In Deutschland und anderen westlichen Industrienationen stellen arteriosklerotische Gefäßerkrankungen eine häufige Todesursache dar. Die Arteriosklerose ist ein an der Arterienwand sich abspielender Prozeß, der schon frühzeitig das Gefäßendothel schädigt und in dessen Verlauf es zu einem Elastizitätsverlust und zur Stenosierung der betroffenen Arterie kommt. Mögliche Folgen davon sind die koronare Herzkrankheit (KHK), eine cerebrovaskuläre Insuffizienz oder die periphere arterielle Verschlußkrankheit. Durch Autopsie-Studien weiß man, daß erste arteriosklerotische Veränderungen bereits im Kindes- bzw. Jugendalter in Form der sogenannten "fatty streaks" erkennbar sind [ PDAY-Study 1990, Bogalusa-Heart-Study 1986]. Es ist heute unumstritten, daß die Hauptrisikofaktoren für die Entstehung der Arteriosklerose erhöhte LDL-Cholesterinwerte, arterieller Hypertonus, Nikotinabusus und Diabetes mellitus sind.
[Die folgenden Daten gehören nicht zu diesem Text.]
(** Invert a successful run of monadic code: one hypothesis per step. *)
Ltac sm_inv H :=
  repeat match type of H with
  | sbind _ _ _ = (Ok _, _) =>
      let a := fresh "a" in let s := fresh "s" in let E := fresh "E" in
      apply sm_bind_Ok in H as (a & s & E & H)
  end.
(** One step: a guard, lifted code and a returned value say what they were. *)
Ltac sm_leaf H :=
  lazymatch type of H with
  | guard_err _ _ _ = (Ok _, _) => apply guard_Ok in H as [H ->]
  | sm_lift _ _ = (Ok _, _) => apply lift_Ok in H as [H ->]
  | sm_ret _ _ = (Ok _, _) => apply lift_Ok in H as [H ->]; injection H as ?
  | _ => idtac
  end.
(** Invert a successful run down to its steps. *)
Ltac sm_steps H :=
  repeat match type of H with
  | sbind _ _ _ = (Ok _, _) =>
      let a := fresh "a" in let s := fresh "s" in let E := fresh "E" in
      apply sm_bind_Ok in H as (a & s & E & H); sm_leaf E
  | (let '(_, _) := ?p in _) _ = (Ok _, _) => destruct p
  end; sm_leaf H.
Ltac o_inv H :=
  repeat match type of H with
  | obind _ _ = Ok _ =>
      let a := fresh "a" in let E := fresh "E" in apply bind_Ok in H as (a & E & H)
  end.
(* ===== verification/Iso7816.v ===== *)
(** * Iso7816: command chaining, response chaining, ATR capabilities

    Models [src/src/iso7816.rs]. [transmit_command] chooses the short, the
    extended or the chained form of a command; [collect_response_chain] fetches
    the rest of a long response; [atr_apdu_capabilities] reads what the card
    supports out of its answer to reset.

    The loop over GET RESPONSE runs at most [MAX_RESPONSE_SEGMENTS] times by the
    code's own check, so it is a structural recursion on the segments left and
    needs no other bound. The two ATR loops advance by at least one byte per
    turn, so the length of the ATR is enough fuel ([atr_interface_spec],
    [historical_scan_spec] need one unit per group or object). *)
From S2P Require Import Prelude Errors Apdu Connector.

Definition COMMAND_CHAINING_CLA : Z := 0x10.
Definition GET_RESPONSE : Z := 0xc0.
Definition MAX_SHORT_RESPONSE_LENGTH : Z := 256.
Definition MAX_RESPONSE_LENGTH : Z := 65536.
Definition MAX_RESPONSE_SEGMENTS : nat := 256.

Section transmit.
Context `{Connector D}.

(** The chunk loop of [transmit_command]: every segment but the last carries
    the chaining bit and must be acknowledged with an empty 9000. *)
Fixpoint transmit_segments (command : CommandApdu) (segments : list (list Z))
  : SM D Error ResponseApdu :=
  match segments with
  | [] => sm_err #CKR_DEVICE_ERROR
  | [chunk] =>
      raw_transmit (mkCommandApdu (cla command) (ins command) (p1 command) (p2 command)
                      chunk (le command) false)
  | chunk :: rest =>
      let! response :=
        raw_transmit (mkCommandApdu (Z.lor (cla command) COMMAND_CHAINING_CLA)
                        (ins command) (p1 command) (p2 command) chunk None false) in
      guard_err (negb (status response =? 0x9000) || negb (len (rdata response) =? 0))
        #CKR_DEVICE_ERROR ;!
      transmit_segments command rest
  end.

Definition transmit_command (command : CommandApdu) (capabilities : ApduCapabilities)
  : SM D Error ResponseApdu :=
  let long_le := le_is_some_and command (λ n, MAX_SHORT_RESPONSE_LENGTH <? n) in
  let needs_extended := (MAX_SHORT_DATA_LENGTH <? len (data command)) || long_le in
  if negb needs_extended || extended_length capabilities then
    raw_transmit (mkCommandApdu (cla command) (ins command) (p1 command) (p2 command)
                    (data command) (le command)
                    (needs_extended && extended_length capabilities))
  else
    guard_err long_le #CKR_DATA_LEN_RANGE ;!
    guard_err (negb (command_chaining capabilities) || (len (data command) =? 0)
               || has_flag (cla command) COMMAND_CHAINING_CLA) #CKR_ARGUMENTS_BAD ;!
    transmit_segments command (chunks 255 (data command)).

Definition append_response_data (output dat : list Z) : outcome Error (list Z) :=
  if len output + len dat <=? MAX_RESPONSE_LENGTH then Ok (output ++ dat)
  else Err #CKR_DEVICE_ERROR.

(** [status & 0xff00 == 0x6100] *)
Definition more_data (response : ResponseApdu) : bool :=
  Z.land (status response) 0xff00 =? 0x6100.

Definition get_response_command (instruction available : Z) : CommandApdu :=
  mkCommandApdu 0 instruction 0 0 []
    (Some (if available =? 0 then MAX_SHORT_RESPONSE_LENGTH else available)) false.
(* ===== verification/Scp03.v ===== *)
(** * Scp03: GlobalPlatform SCP03 secure channel

    Models the session half of [src/src/scp03.rs]: static key sets, the
    INITIALIZE UPDATE / EXTERNAL AUTHENTICATE handshake, and the protection of
    commands and responses ([Scp03Session]). The keys of the handshake live in
    protected token objects; their four operations are the class [StaticKeys].

    The second part is a reference card, [scp_handler]: the receiving half of
    GlobalPlatform Amendment D, with its own copy of the session state. The
    properties say that host and card stay synchronised, that IVs are never
    reused, and that a response whose MAC does not verify is never accepted. *)
From S2P Require Import Prelude Errors Apdu Connector Iso7816 Crypto.

Definition MAC_LENGTH : Z := 8.
Definition MORE_COMMANDS : Z := 0x80.
Definition DERIVATION_CARD_CRYPTOGRAM : Z := 0x00.
Definition DERIVATION_HOST_CRYPTOGRAM : Z := 0x01.
Definition DERIVATION_CARD_CHALLENGE : Z := 0x02.
Definition DERIVATION_S_ENC : Z := 0x04.
Definition DERIVATION_S_MAC : Z := 0x06.
Definition DERIVATION_S_RMAC : Z := 0x07.
Definition SECURITY_C_MAC : Z := 0x01.
Definition SECURITY_C_ENCRYPTION : Z := 0x02.
Definition SECURITY_R_MAC : Z := 0x10.
Definition SECURITY_R_ENCRYPTION : Z := 0x20.
Definition IMPLEMENTATION_S16 : Z := 0x01.
Definition IMPLEMENTATION_PSEUDO_RANDOM_CHALLENGE : Z := 0x10.
Definition IMPLEMENTATION_R_MAC : Z := 0x20.
Definition IMPLEMENTATION_R_ENCRYPTION : Z := 0x40.
Definition YUBICO_BMK_LENGTH : Z := 32.

(** ** Key sets *)

Record Scp03KeySet : Type := mkScp03KeySet {
  ks_key_version : Z;
  ks_key_id : Z;
  ks_enc : list Z;
  ks_mac : list Z;
  ks_dek : option (list Z);
  ks_diversification_bmk : option (list Z);
}.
Weitere Risikofaktoren werden in erhöhten Triglyceridspiegeln, erniedrigtem HDL-Cholesterin, Übergewicht, Bewegungsmangel, erhöhtem Lipoprotein (a), Homocysteinämie, Hyperfibrinogenämie, im männlichem Geschlecht und in einer familiären Häufung von koronaren Herzerkrankungen gesehen.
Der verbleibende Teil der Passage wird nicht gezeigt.